Task objective ▸ Your answer should be the lines below from the one holding "poses := poses path ++" through the one holding "with (arcNext dir).", copied exactly and with nothing else.

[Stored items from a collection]
........
Definition arcPoint (x_cr y_cr i : D) : D * D :=
  (x_cr + dcos i * m_turningRadius self, y_cr + dsin i * m_turningRadius self).

Definition lineCond (x_n y_n x_lc y_lc i : D) : bool :=
  let dx := x_n - x_lc in
  let dy := y_n - y_lc in
  dabs (i * m_pathResolution self * (dx / dsqrt (dx * dx + dy * dy)) - dx)
  >? #2 * m_pathResolution self.

Definition linePoint (x_n y_n x_lc y_lc i : D) : D * D :=
  let dx := x_n - x_lc in
  let dy := y_n - y_lc in
  (x_lc + i * m_pathResolution self * (dx / dsqrt (dx * dx + dy * dy)),
   y_lc + i * m_pathResolution self * (dy / dsqrt (dx * dx + dy * dy))).

(** The angles at which the arc loop emits, and the counters at which the
    line loop emits. *)
Definition arcTrace (fuel : nat) (startAngle stopAngle : D) (dir : Dir)
    : option (list D) :=
  for_trace fuel (arcCond stopAngle) (arcNext dir) startAngle.

Definition lineTrace (fuel : nat) (x_n y_n x_lc y_lc : D) : option (list D) :=
  for_trace fuel (lineCond x_n y_n x_lc y_lc) (fun i => i + #1) #0.

Lemma arcLoop_trace (fuel : nat) (x_cr y_cr startAngle stopAngle : D)
    (dir : Dir) (path : Path D) (w : World) :
  arcLoop self fuel x_cr y_cr startAngle stopAngle dir (path, w)
  = option_map
      (fun l => ({| path_header := path_header path;
                    poses := poses path ++ samples (arcPoint x_cr y_cr) w l |},
                 tick (length l) w))
      (arcTrace fuel startAngle stopAngle dir).
Proof.
  unfold arcLoop, arcTrace. rewrite for_double_trace.
  change (fun i => dabs (i - stopAngle)
                   >? #2 * (m_pathResolution self / m_turningRadius self))
    with (arcCond stopAngle).
  change (fun i => i + #(Dir_to_int dir)
                       * (m_pathResolution self / m_turningRadius self))
    with (arcNext dir).
  destruct (for_trace fuel (arcCond stopAngle) (arcNext dir) startAngle)
    as [l|]; [|reflexivity].
  cbn [option_map]. f_equal.
  exact (fold_emit (arcPoint x_cr y_cr) l path w).
Qed.

Lemma lineLoop_trace (fuel : nat) (x_n y_n x_lc y_lc : D)
    (path : Path D) (w : World) :
  lineLoop self fuel x_n y_n x_lc y_lc (path, w)
  = option_map
      (fun l => ({| path_header := path_header path;
                    poses := poses path
                             ++ samples (linePoint x_n y_n x_lc y_lc) w l |},
                 tick (length l) w))
      (lineTrace fuel x_n y_n x_lc y_lc).
Proof.
  unfold lineLoop, lineTrace. cbv zeta. rewrite for_double_trace.
  change (fun i => dabs (i * m_pathResolution self
                         * ((x_n - x_lc)
                            / dsqrt ((x_n - x_lc) * (x_n - x_lc)
                                     + (y_n - y_lc) * (y_n - y_lc)))
                         - (x_n - x_lc))
                   >? #2 * m_pathResolution self)
    with (lineCond x_n y_n x_lc y_lc).
  destruct (for_trace fuel (lineCond x_n y_n x_lc y_lc) (fun i => i + #1) #0)
    as [l|]; [|reflexivity].
  cbn [option_map]. f_equal.
  exact (fold_emit (linePoint x_n y_n x_lc y_lc) l path w).
Qed.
........
Written answer ▸
                    poses := poses path ++ samples (arcPoint x_cr y_cr) w l |},
                 tick (length l) w))
      (arcTrace fuel startAngle stopAngle dir).
Proof.
  unfold arcLoop, arcTrace. rewrite for_double_trace.
  change (fun i => dabs (i - stopAngle)
                   >? #2 * (m_pathResolution self / m_turningRadius self))
    with (arcCond stopAngle).
  change (fun i => i + #(Dir_to_int dir)
                       * (m_pathResolution self / m_turningRadius self))
    with (arcNext dir).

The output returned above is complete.